Intercessionory prayer was provided by "born again" Christians of several denominations. After randomisation (by computer-generated list), patients in the prayer group were prayed for by between three and seven intercessors. The intercessors were given the first name, diagnosis and general condition of the patient, with pertinent updates. Prayer took place outside the hospital daily until discharge. Intercessors prayed for a rapid recovery, and for prevention of complications and death, as well as anything else they wanted to add to the prayer.

Patients had no idea whether or not they were being prayed for. Additional prayers in either group by, for instance, family members, was not controlled for. Data on patients' condition, complications and outcome was collected blind.


There were no differences at entry between patients for any demographic variable, primary cardiac diagnosis, or noncardiac illness or complication.

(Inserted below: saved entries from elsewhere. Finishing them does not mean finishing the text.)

(* ===== verification/Storage.v ===== *)
(** * Storage: File System/files/storage.c

    The path and inode level operations of the file system.  Buffers are lists
    of bytes: storage_read returns the bytes it copies, storage_write takes
    the bytes to copy.  [size_t] arithmetic wraps at 64 bits. *)
From stdpp Require Import base list gmap.
From Stdlib Require Import ZArith Lia.
From S2P Require Import Prelude Mem Bitmap Blocks Inode Slist Directory.
Import Bitmap Blocks Inode Directory.

Module Storage.

Definition resolve (path : option (list Z)) (inum : Z) : M mem Z :=
  match path with Some p => tree_lookup p | None => ret inum end.

Definition storage_init (now : Z) : M mem unit :=
  do! blocks_init in directory_init now.

(** The fields of [struct stat] the code fills. *)
Record stat := mk_stat {
  st_ino : Z;
  st_uid : Z;
  st_mode : Z;
  st_nlink : Z;
  st_size : Z
}.

(** S_ISREG: the file type bits are 0100000. *)
Definition S_ISREG (mode : Z) : bool := Z.land mode 61440 =? 32768.

(** [uid] is getuid() and [st] the caller's struct.  The code's
    [memset(st, 0, sizeof(stat))] names the function [stat] and clears one
    byte (of [st_dev]), so [st_size] keeps the caller's value unless the
    object is a regular file. *)
Definition storage_stat (uid : Z) (path : option (list Z)) (inum : Z) (st : stat) : M mem (Z * stat) :=
  let! inum := resolve path inum in
  if inum <? 0 then ret (-1, st)
  else
    let! node := get_inode inum in
    let! mode := get_field node Mode in
    let! refs := get_field node Refs in
    let! size := (if S_ISREG mode then get_field node Size else ret (st_size st)) in
    ret (0, mk_stat inum uid mode refs size).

Intercessionory prayer was without effect on days spent in the coronary care unit, or days in hospital, or number of discharge medications. There were 26 new problems, diagnoses or therapeutic events monitored after entry into the trial; 107 events occurred in 192 patients being prayed for and 175 occurred in 210 control patients. Six events occurred significantly less frequently with prayer - congestive heart failure, use of diuretics, cardiac arrest, pneumonia, antibiotic use and intubation or ventilation.

The clinical course of patients was scored as good, intermediate, or bad according to a scoring system. Good outcomes were more frequent in patients who were being prayed for (163/192; 85%) than in those who were not prayed for (147/201; 73%). This generated a relative benefit of 1.16 (1.05 - 1.29) and a NNT of 8.5 (5.1 - 26).


People will be able to see what they want from this trial. It was a properly randomised, double-blind trial. It had statistically significant outcomes in favour of prayer having a beneficial effect in this patient group. There were no outcomes for which the control group did better than those being prayed for, and though the effects are not great, they all go in one direction, that prayer is effective.

Doubters might point out that there may have been an element of data-dredging, because there was no prior statement of what outcomes were going to be looked at, and so we have to look less favourably on the result. They may also point out that some of the events where statistical significance was found were fairly rare, occurring in only a few percent of patients in both groups, so random chance may play a part.

The lesson is that a single trial is just that, one observation. If the effect was massive, and the trial huge, and there was an agreed and understood mechanism, then perhaps taking results from a single trial may be OK. Where these conditions are not met, then caution rules. The fact that a Cochrane review group is summarising all the literature on the effects of prayer is welcome.


  1. Positive therapeutic effects of intercessionory prayer in a coronary care unit population. Southern Medical Journal 1988 81: 826-9.